Sure, it happens. Leagues occasionally expand, opening up franchises in new cities. And there were, within my memory, upstart leagues in both football (the American Football League) and basketball (the American Basketball Association), which opened up shop in mostly what we would call in normal business an "underserved territory" (note: that's under-served not undeserved). When the new leagues were formed, there was clearly some disequilibrium going on: not enough supply to meet the growing demand.

Before the AFL, there was no professional football in New England. We followed the N. Y. Giants. Without the ABA, I don't believe there would have been a pro basketball team in New Jersey.

But in both cases - AFL and ABA - the upstart leagues were relatively quickly assimilated in with the existing leagues (the NFL and the NBA). I don't know all the ins and out of these assimilations, but clearly the original leagues didn't really want any competition.

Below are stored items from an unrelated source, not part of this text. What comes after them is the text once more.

Local Ltac temperature_arith :=
  cbv [TemperatureConverter.to_celsius TemperatureConverter.from_celsius
       plus minus times over literal int dec exact];
  cbn [String.eqb Ascii.eqb Bool.eqb Z.leb Z.compare Z.opp];
  repeat match goal with
         | |- context [Z.to_pos ?z] =>
             let p := eval vm_compute in (Z.to_pos z) in
             change (Z.to_pos z) with p
         | |- context [inject_Z ?z] =>
             let q := eval vm_compute in (inject_Z z) in
             change (inject_Z z) with q
         end.

(** X6. In exact arithmetic, converting a temperature from a scale to
    itself returns it, and converting through an intermediate scale gives
    the same as converting directly; so converting there and back returns
    the temperature. *)
Theorem temperature_exact (A B C : string) (x : Q) :
  List.In A scales -> List.In B scales -> List.In C scales ->
  exists y z w : Q,
    TemperatureConverter.from_celsius (TemperatureConverter.to_celsius x A) B = Some y
    /\ TemperatureConverter.from_celsius (TemperatureConverter.to_celsius y B) C = Some z
    /\ TemperatureConverter.from_celsius (TemperatureConverter.to_celsius x A) C = Some w
    /\ Qeq z w
    /\ (C = A -> Qeq z x).
Proof.
  intros HA HB HC.
  scale_cases HA; scale_cases HB; scale_cases HC;
    do 3 eexists;
    (split; [reflexivity|]); (split; [reflexivity|]); (split; [reflexivity|]);
    (split; [|intros E; try discriminate E]);
    temperature_arith; try (field; discriminate); try reflexivity.
Qed.

Lemma temperature_exact_witness :
  exists y z w : Q,
    TemperatureConverter.from_celsius (TemperatureConverter.to_celsius (25 # 1) "Celsius") "Fahrenheit" = Some y
    /\ TemperatureConverter.from_celsius (TemperatureConverter.to_celsius y "Fahrenheit") "Celsius" = Some z
    /\ TemperatureConverter.from_celsius (TemperatureConverter.to_celsius (25 # 1) "Celsius") "Celsius" = Some w
    /\ Qeq z w
    /\ ("Celsius" = "Celsius" -> Qeq z (25 # 1)).
Proof.
  apply (temperature_exact "Celsius" "Fahrenheit" "Celsius" (25 # 1));
    simpl; tauto.
Defined.

Lemma add_finite_not_nan (x y : number) :
  isNaN x = false -> isFinite y = true -> isNaN (JS.add x y) = false.
Proof.
  intros Hx Hy.
  destruct (isFinite x) eqn:Ex.
  - pose proof (add_not_nan x y Ex Hy) as H.
    destruct (JS.add x y); try reflexivity. now contradiction H.
  - destruct x as [|sx| |]; try discriminate.
    destruct y; try discriminate Hy; reflexivity.
Qed.

Lemma sub_finite_not_nan (x y : number) :
  isNaN x = false -> isFinite y = true -> isNaN (JS.sub x y) = false.
Proof.
  intros Hx Hy.
  destruct (isFinite x) eqn:Ex.
  - pose proof (sub_not_nan x y Ex Hy) as H.
    destruct (JS.sub x y); try reflexivity. now contradiction H.
  - destruct x as [|sx| |]; try discriminate.
    destruct y; try discriminate Hy; reflexivity.
Qed.

Lemma mul_nonzero_not_nan (x y : number) (s : bool) (m : positive) (e : Z) :
  isNaN x = false -> y = S754_finite s m e -> isNaN (JS.mul x y) = false.
Proof.
  intros Hx ->.
  destruct (isFinite x) eqn:Ex.
  - pose proof (mul_not_nan x (S754_finite s m e) Ex eq_refl) as H.
    destruct (JS.mul x _); try reflexivity. now contradiction H.
  - destruct x as [|sx| |]; try discriminate. reflexivity.
Qed.

Lemma div_nonzero_not_nan (x y : number) (s : bool) (m : positive) (e : Z) :
  isNaN x = false -> y = S754_finite s m e -> isNaN (JS.div x y) = false.
Proof.
  intros Hx ->.
  destruct (isFinite x) eqn:Ex.
  - assert (Hz : strict_eq (S754_finite s m e) zero = false)
      by (destruct s; reflexivity).
    pose proof (div_not_nan x (S754_finite s m e) Ex eq_refl Hz) as H.
    destruct (JS.div x _); try reflexivity. now contradiction H.
  - destruct x as [|sx| |]; try discriminate. reflexivity.
Qed.

Lemma temperature_literals :
  (exists m e, int (N := number) 32 = S754_finite false m e)
  /\ (exists m e, int (N := number) 5 = S754_finite false m e)
  /\ (exists m e, int (N := number) 9 = S754_finite false m e)
  /\ (exists m e, dec (N := number) 27315 (-2) = S754_finite false m e).
Proof. repeat split; do 2 eexists; vm_compute; reflexivity. Qed.

Lemma finite_not_nan (x : number) : isFinite x = true -> isNaN x = false.
Proof. destruct x; try discriminate; reflexivity. Qed.

(** The temperature in Celsius is never [NaN]. *)
Lemma to_celsius_not_nan (x : number) (f : string) :
  isFinite x = true -> isNaN (TemperatureConverter.to_celsius x f) = false.
Proof.
  intros Hx. unfold TemperatureConverter.to_celsius.
  destruct temperature_literals
    as ((m32 & e32 & H32) & (m5 & e5 & H5) & (m9 & e9 & H9) & (mk & ek & Hk)).
  destruct (String.eqb f "Kelvin").
  - apply sub_finite_not_nan; [now apply finite_not_nan | now rewrite Hk].
  - destruct (String.eqb f "Fahrenheit"); [|now apply finite_not_nan].
    eapply div_nonzero_not_nan; [|exact H9].
    eapply mul_nonzero_not_nan; [|exact H5].
    apply sub_finite_not_nan; [now apply finite_not_nan | now rewrite H32].
Qed.

(** X7. On binary64 the temperature converter answers [NaN] exactly when
    the target scale is not one of the three, whatever the input and the
    source scale; and a source scale that is neither Fahrenheit nor Kelvin
    is read as Celsius. *)
Theorem temperature_unknown_scales (v : value) (f t : string) :
  (isNaN (TemperatureConverter.convert v f t) = true <-> ~ List.In t scales)
  /\ (f <> "Fahrenheit" -> f <> "Kelvin" ->
      TemperatureConverter.convert v f t = TemperatureConverter.convert v "Celsius" t).
Proof.
  split.
  - unfold TemperatureConverter.convert, TemperatureConverter.from_celsius.
    pose proof (to_celsius_not_nan (toNum v zero) f (toNum_zero_finite v)) as Hc.
    set (c := TemperatureConverter.to_celsius (toNum v zero) f) in *.
    destruct temperature_literals
      as ((m32 & e32 & H32) & (m5 & e5 & H5) & (m9 & e9 & H9) & (mk & ek & Hk)).
    unfold scales; cbn [List.In].
    destruct (String.eqb_spec t "Celsius") as [->|Hn1]; cbv beta iota.
    { rewrite Hc. split; [discriminate | tauto]. }
    destruct (String.eqb_spec t "Fahrenheit") as [->|Hn2]; cbv beta iota.
    { rewrite add_finite_not_nan; [split; [discriminate | tauto] | | now rewrite H32].
      eapply div_nonzero_not_nan; [|exact H5].
      eapply mul_nonzero_not_nan; [exact Hc | exact H9]. }
    destruct (String.eqb_spec t "Kelvin") as [->|Hn3]; cbv beta iota.
    { rewrite add_finite_not_nan; [split; [discriminate | tauto] | exact Hc | now rewrite Hk]. }
    split; [|reflexivity]. intros _ [H|[H|[H|[]]]]; congruence.
  - unfold TemperatureConverter.convert, TemperatureConverter.to_celsius.
    intros HF HK.
    destruct (String.eqb_spec f "Fahrenheit") as [->|_]; [contradiction|].
    destruct (String.eqb_spec f "Kelvin") as [->|_]; [contradiction|].
    reflexivity.
Qed.

Lemma temperature_unknown_scales_witness :
  TemperatureConverter.convert (JString "25") "Rankine" "Kelvin"
  = TemperatureConverter.convert (JString "25") "Celsius" "Kelvin".
Proof.
  apply (proj2 (temperature_unknown_scales (JString "25") "Rankine" "Kelvin"));
    discriminate.
Defined.

(** ** Converters through an intermediate unit *)

(** X8. In exact arithmetic, in each of the five domains, converting from
    one listed unit to a second and from there to a third gives the same
    as converting from the first to the third. *)
Theorem convert_composes (d : domain) (from mid to : string) (x : Q) :
  List.In from (List.map Unit.id (units_of (N := Q) d)) ->
  List.In mid (List.map Unit.id (units_of (N := Q) d)) ->
  List.In to (List.map Unit.id (units_of (N := Q) d)) ->
  exists y z w : Q,
    convert d x from mid = Some y
    /\ convert d y mid to = Some z
    /\ convert d x from to = Some w
    /\ Qeq z w.
Proof.
  intros Hfrom Hmid Hto.
  destruct (find_listed _ _ Hfrom) as [f Hf].
  destruct (find_listed _ _ Hmid) as [m Hm].
  destruct (find_listed _ _ Hto) as [t Ht].
  unfold convert. rewrite Hf, Hm, Ht.
  do 3 eexists. do 3 (split; [reflexivity|]).
  apply find_known in Hm. apply find_known in Ht.
  destruct Hm as [Hm _], Ht as [Ht _].
  apply (unit_functions_proper d t _ _ Ht).
  apply (unit_round_trip_exact d m _ Hm).
Qed.

Lemma convert_composes_witness :
  exists y z w : Q,
    convert Length (1 # 1) "km" "ft" = Some y
    /\ convert Length y "ft" "inch" = Some z
    /\ convert Length (1 # 1) "km" "inch" = Some w
    /\ Qeq z w.
Proof.
  apply (convert_composes Length "km" "ft" "inch" (1 # 1)); simpl; tauto.
Defined.

(** ** The shell: filter and selection together *)

Lemma filtered_incl (query : string) (c : Entry.t) :
  List.In c (WorldCalcHub.filtered query) -> List.In c CALC_REGISTRY.
Proof.
  unfold WorldCalcHub.filtered.
  destruct (negb _); [trivial|].
  intros H. apply List.filter_In in H. exact (proj1 H).
Qed.

Lemma registry_ids_distinct : List.NoDup (List.map Entry.id CALC_REGISTRY).
Proof.
  unfold CALC_REGISTRY. cbn [List.map Entry.id].
  repeat (apply List.NoDup_cons;
          [cbn [List.In]; intros H;
           repeat (destruct H as [H|H]; [discriminate H|]); exact H|]).
  apply List.NoDup_nil.
Qed.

What they wanted was control - over the quality (too many teams and the product quality gets diluted) and, of course, over the money.

The last thing these guys are going to do is tolerate a threat to their monopoly.

And the cost of mounting such a threat is, of course, astronomical. In this day and age, you'd have to have an awful lot of dough to be able to foot the bill for the average sports team payroll, let alone all those extras like balls and uniforms.

Talk about barriers to entry!

In truth, while I don't think that the average sports team owner is turning up his nose at the money machine he's bought into, do we really believe that most of these owners are in it for the money?

It's axiomatic that most sports-playing kids - boys only, in my era - dream at some point about growing up to be a professional athlete. Not many get to realize this dream, but for those who get to realize another sort of dream - financial success in business - buying a sports team is, well, something of the ultimate. It's the private jet. The mansion on the hill. The big, fat Cuban cigar.

And, unlike private jets, mansions on the hill, and big, fat Cuban cigars, they aren't making any more of them, and there just aren't enough of them to go around.

So, the rich get richer, and Nocera's "Bad Owner", while failing to succeed on the usual terms of the sporting life - winning it all - are still doing what they have already proven they can do pretty well. And that's make money.